Task requirements: Give back an exact copy of the lines in the records below, from the line that has "cannot be written, every" through the line that has "(forall i c, set_cursor_fails", and nothing besides.

Material for this exercise:
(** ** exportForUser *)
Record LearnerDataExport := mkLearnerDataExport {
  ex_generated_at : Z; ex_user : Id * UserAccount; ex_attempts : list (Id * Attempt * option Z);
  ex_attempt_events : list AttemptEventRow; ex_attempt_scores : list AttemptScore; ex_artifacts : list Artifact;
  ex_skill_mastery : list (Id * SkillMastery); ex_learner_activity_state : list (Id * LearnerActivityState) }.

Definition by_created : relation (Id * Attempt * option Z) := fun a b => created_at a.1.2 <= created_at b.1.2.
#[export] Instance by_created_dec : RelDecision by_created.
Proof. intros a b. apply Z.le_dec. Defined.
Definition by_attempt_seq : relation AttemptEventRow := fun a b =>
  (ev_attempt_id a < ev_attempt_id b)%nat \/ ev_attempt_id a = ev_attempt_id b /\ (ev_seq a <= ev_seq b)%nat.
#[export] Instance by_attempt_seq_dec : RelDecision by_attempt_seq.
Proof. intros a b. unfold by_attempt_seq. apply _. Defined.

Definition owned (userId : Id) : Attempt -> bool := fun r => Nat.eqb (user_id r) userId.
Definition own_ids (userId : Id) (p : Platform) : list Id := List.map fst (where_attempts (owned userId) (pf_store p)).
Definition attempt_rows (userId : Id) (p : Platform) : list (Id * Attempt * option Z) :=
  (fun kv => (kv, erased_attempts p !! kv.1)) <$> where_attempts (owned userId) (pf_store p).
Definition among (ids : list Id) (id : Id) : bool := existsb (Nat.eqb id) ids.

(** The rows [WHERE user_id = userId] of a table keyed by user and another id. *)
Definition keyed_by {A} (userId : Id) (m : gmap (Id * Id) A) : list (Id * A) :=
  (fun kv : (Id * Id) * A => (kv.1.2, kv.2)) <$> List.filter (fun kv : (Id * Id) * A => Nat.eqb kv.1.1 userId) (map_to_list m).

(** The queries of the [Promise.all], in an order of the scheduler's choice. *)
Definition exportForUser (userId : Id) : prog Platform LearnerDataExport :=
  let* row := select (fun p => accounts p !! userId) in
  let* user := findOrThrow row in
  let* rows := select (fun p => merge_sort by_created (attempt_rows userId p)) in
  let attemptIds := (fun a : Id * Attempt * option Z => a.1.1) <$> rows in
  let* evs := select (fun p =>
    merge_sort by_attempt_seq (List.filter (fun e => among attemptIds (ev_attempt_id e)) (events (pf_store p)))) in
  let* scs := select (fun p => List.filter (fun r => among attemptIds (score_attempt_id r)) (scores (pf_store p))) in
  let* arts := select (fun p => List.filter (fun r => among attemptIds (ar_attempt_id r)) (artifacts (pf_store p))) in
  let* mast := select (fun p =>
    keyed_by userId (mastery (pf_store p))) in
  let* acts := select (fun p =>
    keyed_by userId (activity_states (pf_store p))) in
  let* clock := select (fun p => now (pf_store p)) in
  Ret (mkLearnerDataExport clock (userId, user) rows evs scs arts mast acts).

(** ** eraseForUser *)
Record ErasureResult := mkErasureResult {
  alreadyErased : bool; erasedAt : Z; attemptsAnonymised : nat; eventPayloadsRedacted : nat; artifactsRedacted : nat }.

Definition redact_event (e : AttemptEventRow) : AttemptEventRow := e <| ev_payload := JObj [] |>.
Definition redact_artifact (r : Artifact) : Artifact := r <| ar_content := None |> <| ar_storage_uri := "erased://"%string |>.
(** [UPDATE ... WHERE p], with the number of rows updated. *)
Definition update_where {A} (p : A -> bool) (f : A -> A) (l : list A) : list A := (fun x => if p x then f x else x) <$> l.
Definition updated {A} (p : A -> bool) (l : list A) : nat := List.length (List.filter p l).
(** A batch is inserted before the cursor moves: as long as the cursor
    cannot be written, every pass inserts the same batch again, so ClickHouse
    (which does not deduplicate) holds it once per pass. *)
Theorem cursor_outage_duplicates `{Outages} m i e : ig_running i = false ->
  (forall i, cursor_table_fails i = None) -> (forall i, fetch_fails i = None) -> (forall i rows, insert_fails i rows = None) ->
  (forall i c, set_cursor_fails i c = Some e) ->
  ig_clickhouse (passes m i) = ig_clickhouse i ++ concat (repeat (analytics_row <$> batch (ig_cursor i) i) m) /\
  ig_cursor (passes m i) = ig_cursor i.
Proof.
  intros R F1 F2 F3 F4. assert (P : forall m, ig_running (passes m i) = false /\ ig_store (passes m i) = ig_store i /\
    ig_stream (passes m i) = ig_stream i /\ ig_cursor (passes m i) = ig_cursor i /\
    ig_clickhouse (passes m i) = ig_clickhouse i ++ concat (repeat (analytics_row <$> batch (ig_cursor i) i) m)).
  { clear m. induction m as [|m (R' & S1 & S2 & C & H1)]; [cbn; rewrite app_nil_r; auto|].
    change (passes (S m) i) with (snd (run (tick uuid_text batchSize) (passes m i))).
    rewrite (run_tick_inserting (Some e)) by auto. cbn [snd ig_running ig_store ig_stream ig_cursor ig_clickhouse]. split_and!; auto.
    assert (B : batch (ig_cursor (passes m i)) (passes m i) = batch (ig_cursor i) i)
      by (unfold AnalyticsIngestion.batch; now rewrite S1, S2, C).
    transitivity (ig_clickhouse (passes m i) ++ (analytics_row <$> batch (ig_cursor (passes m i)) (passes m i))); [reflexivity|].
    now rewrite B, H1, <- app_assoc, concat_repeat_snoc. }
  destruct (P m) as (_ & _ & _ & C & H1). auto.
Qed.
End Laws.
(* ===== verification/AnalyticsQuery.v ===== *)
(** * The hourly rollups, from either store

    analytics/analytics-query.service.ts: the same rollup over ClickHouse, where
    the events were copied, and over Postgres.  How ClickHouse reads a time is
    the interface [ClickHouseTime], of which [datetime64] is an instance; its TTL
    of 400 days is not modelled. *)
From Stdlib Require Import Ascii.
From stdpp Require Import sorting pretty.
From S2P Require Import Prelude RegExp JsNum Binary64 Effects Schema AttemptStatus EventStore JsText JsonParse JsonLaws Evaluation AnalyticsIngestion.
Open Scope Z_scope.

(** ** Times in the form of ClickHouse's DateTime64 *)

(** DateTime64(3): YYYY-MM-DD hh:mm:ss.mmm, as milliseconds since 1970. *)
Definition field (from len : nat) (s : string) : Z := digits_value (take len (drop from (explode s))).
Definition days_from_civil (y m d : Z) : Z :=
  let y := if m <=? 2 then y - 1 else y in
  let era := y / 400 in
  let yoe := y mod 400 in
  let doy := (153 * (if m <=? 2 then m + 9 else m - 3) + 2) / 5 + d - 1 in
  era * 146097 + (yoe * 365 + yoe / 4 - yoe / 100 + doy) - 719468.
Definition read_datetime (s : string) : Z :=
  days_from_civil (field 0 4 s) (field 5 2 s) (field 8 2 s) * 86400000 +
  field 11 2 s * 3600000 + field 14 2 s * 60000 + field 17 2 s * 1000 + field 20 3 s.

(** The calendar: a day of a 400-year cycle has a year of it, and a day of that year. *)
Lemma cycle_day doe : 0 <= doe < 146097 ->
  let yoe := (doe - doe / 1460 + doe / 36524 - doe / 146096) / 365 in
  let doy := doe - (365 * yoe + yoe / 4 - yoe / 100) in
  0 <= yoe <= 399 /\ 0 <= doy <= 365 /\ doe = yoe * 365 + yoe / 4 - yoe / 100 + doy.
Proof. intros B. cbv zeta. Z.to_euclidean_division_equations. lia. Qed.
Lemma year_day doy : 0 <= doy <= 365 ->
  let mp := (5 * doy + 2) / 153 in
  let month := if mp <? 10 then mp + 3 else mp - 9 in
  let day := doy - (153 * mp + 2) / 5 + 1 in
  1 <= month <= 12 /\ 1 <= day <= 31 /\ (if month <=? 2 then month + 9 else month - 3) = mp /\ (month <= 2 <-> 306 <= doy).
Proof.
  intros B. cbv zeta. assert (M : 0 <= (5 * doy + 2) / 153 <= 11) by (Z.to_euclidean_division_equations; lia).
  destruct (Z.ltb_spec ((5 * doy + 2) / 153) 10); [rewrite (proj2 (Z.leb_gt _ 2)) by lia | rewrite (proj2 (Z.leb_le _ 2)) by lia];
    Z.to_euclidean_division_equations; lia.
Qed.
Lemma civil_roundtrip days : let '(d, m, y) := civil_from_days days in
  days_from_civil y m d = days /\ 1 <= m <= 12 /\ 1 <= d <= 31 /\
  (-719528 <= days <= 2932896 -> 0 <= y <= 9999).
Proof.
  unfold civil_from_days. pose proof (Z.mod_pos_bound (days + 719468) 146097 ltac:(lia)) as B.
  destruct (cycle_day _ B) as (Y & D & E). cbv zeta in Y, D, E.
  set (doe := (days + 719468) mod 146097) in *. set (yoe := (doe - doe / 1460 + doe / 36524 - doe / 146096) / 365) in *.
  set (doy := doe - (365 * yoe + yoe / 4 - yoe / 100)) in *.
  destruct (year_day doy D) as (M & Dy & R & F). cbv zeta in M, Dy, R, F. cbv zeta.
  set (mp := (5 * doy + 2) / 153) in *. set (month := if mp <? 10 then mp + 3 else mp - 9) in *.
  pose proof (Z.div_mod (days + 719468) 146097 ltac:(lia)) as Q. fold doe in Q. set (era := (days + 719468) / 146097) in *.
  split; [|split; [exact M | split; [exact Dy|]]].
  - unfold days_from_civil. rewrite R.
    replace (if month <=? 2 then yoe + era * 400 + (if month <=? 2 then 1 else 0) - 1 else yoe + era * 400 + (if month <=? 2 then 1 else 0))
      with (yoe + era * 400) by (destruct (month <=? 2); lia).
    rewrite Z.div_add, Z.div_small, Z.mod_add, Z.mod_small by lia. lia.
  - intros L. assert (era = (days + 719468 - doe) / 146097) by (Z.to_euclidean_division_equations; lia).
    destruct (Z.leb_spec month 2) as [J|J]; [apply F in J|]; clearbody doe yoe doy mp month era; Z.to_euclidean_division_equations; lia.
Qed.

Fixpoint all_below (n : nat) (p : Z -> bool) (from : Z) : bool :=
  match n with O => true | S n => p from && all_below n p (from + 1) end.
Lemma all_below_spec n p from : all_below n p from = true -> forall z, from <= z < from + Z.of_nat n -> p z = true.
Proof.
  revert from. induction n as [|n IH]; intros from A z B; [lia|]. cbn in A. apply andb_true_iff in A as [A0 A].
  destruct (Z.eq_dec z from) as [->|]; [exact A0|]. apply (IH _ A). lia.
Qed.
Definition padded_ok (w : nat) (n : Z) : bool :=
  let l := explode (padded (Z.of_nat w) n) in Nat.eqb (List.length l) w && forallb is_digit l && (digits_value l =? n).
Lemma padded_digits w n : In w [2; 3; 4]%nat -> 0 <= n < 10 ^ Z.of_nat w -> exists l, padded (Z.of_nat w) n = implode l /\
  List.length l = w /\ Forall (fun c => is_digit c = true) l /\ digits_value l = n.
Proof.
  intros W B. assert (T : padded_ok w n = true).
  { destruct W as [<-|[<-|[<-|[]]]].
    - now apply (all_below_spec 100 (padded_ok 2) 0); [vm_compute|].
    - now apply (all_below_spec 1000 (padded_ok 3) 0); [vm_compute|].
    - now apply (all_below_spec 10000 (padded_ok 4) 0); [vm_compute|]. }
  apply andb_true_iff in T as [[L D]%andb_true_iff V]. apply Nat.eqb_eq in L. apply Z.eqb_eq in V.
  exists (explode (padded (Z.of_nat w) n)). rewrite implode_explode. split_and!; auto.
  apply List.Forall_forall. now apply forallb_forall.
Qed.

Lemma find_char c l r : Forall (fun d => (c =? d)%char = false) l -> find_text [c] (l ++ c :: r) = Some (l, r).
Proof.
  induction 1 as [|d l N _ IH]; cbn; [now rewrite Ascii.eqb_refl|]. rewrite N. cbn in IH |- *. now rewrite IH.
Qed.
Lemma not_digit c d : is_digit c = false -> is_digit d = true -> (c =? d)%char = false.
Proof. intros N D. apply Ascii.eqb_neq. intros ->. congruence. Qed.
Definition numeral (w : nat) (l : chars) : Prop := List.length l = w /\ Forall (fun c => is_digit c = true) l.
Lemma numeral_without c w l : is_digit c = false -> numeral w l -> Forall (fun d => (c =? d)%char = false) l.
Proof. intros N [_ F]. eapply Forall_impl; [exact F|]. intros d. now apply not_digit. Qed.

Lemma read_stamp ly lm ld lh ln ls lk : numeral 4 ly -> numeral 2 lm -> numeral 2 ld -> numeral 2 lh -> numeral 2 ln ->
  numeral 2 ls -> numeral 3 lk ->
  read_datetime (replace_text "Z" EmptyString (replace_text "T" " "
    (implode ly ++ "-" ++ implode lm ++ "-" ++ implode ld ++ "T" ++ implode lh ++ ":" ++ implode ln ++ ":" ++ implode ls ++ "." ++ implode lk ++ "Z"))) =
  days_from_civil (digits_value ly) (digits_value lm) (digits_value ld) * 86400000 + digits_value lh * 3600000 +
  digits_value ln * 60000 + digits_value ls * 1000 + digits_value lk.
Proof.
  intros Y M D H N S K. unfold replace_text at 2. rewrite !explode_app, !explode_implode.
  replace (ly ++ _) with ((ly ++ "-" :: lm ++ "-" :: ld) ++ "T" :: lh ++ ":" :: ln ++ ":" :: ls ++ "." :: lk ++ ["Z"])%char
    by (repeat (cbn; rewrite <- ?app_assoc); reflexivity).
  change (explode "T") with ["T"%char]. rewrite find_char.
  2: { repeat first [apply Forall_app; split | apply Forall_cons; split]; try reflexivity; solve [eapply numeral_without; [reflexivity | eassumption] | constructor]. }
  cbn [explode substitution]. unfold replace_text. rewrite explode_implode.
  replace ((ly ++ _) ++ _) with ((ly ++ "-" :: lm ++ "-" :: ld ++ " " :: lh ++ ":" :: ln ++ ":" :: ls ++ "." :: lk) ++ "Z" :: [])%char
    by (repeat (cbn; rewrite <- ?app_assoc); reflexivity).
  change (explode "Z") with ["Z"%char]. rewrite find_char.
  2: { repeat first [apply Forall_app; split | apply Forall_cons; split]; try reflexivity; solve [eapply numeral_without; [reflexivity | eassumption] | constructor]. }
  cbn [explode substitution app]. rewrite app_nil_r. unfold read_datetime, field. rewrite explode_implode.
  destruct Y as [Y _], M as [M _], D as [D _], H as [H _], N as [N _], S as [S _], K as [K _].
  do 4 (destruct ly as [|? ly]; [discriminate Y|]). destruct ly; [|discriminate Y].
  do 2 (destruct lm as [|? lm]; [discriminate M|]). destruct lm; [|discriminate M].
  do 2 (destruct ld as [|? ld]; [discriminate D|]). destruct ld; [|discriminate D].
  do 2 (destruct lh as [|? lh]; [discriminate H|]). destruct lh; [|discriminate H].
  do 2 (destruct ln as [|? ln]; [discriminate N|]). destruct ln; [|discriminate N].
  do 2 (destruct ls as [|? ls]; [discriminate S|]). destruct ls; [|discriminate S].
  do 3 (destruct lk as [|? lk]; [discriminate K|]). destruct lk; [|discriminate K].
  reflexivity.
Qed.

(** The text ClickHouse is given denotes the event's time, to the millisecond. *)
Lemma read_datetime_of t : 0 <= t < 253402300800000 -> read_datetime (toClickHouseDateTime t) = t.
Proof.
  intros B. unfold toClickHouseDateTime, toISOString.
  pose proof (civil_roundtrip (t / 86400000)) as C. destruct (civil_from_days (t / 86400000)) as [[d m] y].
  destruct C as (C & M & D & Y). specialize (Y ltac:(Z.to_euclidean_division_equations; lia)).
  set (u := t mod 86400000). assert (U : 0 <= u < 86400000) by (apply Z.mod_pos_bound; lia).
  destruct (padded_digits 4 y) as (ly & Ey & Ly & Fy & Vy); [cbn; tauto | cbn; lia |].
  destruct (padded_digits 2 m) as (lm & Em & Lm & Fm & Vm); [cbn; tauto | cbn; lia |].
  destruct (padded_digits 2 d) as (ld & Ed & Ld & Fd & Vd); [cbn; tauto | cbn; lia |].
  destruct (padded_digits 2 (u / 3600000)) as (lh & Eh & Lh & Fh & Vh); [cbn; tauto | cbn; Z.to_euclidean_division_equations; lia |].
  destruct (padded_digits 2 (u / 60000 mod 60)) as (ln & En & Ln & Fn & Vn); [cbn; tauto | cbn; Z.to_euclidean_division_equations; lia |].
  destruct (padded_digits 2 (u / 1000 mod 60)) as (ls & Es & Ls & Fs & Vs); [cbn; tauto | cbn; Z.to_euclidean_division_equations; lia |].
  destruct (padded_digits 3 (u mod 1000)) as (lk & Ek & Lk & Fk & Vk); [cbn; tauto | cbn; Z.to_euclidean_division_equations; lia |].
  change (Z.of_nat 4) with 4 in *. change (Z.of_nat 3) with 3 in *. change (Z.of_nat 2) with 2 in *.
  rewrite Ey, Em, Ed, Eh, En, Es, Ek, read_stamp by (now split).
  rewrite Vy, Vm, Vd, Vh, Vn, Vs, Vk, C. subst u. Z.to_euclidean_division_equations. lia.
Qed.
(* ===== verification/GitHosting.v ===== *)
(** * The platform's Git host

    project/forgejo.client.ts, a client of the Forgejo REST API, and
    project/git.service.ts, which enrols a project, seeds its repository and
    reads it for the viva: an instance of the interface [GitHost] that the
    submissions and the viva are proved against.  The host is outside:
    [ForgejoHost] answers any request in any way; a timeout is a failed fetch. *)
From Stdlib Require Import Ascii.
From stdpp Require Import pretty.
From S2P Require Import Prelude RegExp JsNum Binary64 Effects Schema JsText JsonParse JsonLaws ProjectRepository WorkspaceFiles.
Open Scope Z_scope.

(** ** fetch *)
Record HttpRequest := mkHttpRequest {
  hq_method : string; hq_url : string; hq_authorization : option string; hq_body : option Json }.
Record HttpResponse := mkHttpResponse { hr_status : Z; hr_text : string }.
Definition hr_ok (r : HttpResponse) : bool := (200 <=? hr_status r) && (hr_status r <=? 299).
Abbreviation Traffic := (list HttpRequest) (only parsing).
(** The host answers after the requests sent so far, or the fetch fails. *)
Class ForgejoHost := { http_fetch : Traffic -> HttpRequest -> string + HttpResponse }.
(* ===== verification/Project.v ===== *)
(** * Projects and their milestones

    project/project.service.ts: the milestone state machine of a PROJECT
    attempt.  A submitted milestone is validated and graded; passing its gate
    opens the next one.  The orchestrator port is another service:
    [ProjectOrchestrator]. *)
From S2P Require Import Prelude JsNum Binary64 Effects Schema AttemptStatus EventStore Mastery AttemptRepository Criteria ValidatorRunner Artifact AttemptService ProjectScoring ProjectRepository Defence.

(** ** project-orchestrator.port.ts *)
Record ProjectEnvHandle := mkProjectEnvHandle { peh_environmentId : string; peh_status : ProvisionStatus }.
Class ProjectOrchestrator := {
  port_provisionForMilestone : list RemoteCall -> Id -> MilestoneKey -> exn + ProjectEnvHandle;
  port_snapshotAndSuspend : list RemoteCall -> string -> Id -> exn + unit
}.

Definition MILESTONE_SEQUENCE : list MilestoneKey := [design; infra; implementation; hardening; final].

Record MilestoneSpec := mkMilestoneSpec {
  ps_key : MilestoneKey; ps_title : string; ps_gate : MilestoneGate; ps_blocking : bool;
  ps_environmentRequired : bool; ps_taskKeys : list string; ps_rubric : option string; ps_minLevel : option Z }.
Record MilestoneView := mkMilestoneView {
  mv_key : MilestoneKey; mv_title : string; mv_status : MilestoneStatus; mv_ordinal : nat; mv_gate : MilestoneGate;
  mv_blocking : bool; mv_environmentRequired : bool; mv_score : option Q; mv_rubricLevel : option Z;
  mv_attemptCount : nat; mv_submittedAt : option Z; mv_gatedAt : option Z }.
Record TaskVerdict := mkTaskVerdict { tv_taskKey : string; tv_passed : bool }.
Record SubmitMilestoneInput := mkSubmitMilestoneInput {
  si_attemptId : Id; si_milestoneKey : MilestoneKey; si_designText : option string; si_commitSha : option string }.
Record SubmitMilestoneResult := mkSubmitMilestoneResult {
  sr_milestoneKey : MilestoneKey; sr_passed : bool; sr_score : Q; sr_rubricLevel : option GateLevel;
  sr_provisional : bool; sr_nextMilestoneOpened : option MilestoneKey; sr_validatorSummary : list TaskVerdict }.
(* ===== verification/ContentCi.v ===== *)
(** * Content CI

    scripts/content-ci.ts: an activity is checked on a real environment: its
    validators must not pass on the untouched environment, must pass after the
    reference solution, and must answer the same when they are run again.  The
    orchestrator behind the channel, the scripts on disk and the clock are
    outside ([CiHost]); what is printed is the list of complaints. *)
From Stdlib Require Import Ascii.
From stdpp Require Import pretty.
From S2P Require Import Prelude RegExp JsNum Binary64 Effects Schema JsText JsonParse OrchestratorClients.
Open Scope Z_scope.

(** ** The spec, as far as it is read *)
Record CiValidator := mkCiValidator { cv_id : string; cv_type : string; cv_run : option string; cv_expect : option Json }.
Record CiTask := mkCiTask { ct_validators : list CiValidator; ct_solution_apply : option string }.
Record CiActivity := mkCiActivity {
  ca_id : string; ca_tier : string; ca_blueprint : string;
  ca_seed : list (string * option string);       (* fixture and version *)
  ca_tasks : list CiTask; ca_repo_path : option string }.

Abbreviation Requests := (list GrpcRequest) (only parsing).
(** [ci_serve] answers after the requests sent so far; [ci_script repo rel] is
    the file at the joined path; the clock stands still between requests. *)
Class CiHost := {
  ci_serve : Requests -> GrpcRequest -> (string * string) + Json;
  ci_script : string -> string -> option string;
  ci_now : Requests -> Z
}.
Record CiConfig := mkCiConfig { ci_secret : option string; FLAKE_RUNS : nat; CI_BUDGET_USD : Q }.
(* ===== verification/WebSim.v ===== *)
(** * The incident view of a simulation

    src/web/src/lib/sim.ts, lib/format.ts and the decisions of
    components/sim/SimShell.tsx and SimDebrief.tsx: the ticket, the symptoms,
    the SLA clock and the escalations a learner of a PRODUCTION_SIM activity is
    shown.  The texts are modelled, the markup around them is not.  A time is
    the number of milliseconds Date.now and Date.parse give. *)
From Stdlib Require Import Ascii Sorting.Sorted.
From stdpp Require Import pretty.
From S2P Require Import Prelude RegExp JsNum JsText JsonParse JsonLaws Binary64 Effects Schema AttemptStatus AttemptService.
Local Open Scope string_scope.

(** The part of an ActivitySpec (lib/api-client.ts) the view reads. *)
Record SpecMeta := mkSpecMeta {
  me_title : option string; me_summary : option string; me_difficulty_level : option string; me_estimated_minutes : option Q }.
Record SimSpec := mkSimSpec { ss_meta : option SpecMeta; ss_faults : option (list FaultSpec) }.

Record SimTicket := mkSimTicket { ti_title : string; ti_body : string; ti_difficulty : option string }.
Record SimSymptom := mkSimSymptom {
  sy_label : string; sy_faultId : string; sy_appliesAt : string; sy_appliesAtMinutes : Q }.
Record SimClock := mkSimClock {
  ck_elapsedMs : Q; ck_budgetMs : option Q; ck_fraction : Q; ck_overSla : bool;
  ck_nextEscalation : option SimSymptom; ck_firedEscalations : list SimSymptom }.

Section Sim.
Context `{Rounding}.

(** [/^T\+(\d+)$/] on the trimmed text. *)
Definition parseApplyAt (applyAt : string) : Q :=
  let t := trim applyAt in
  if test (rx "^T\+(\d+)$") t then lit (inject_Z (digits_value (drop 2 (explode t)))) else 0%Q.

Answer for this exercise:
    cannot be written, every pass inserts the same batch again, so ClickHouse
    (which does not deduplicate) holds it once per pass. *)
Theorem cursor_outage_duplicates `{Outages} m i e : ig_running i = false ->
  (forall i, cursor_table_fails i = None) -> (forall i, fetch_fails i = None) -> (forall i rows, insert_fails i rows = None) ->
  (forall i c, set_cursor_fails i c = Some e) ->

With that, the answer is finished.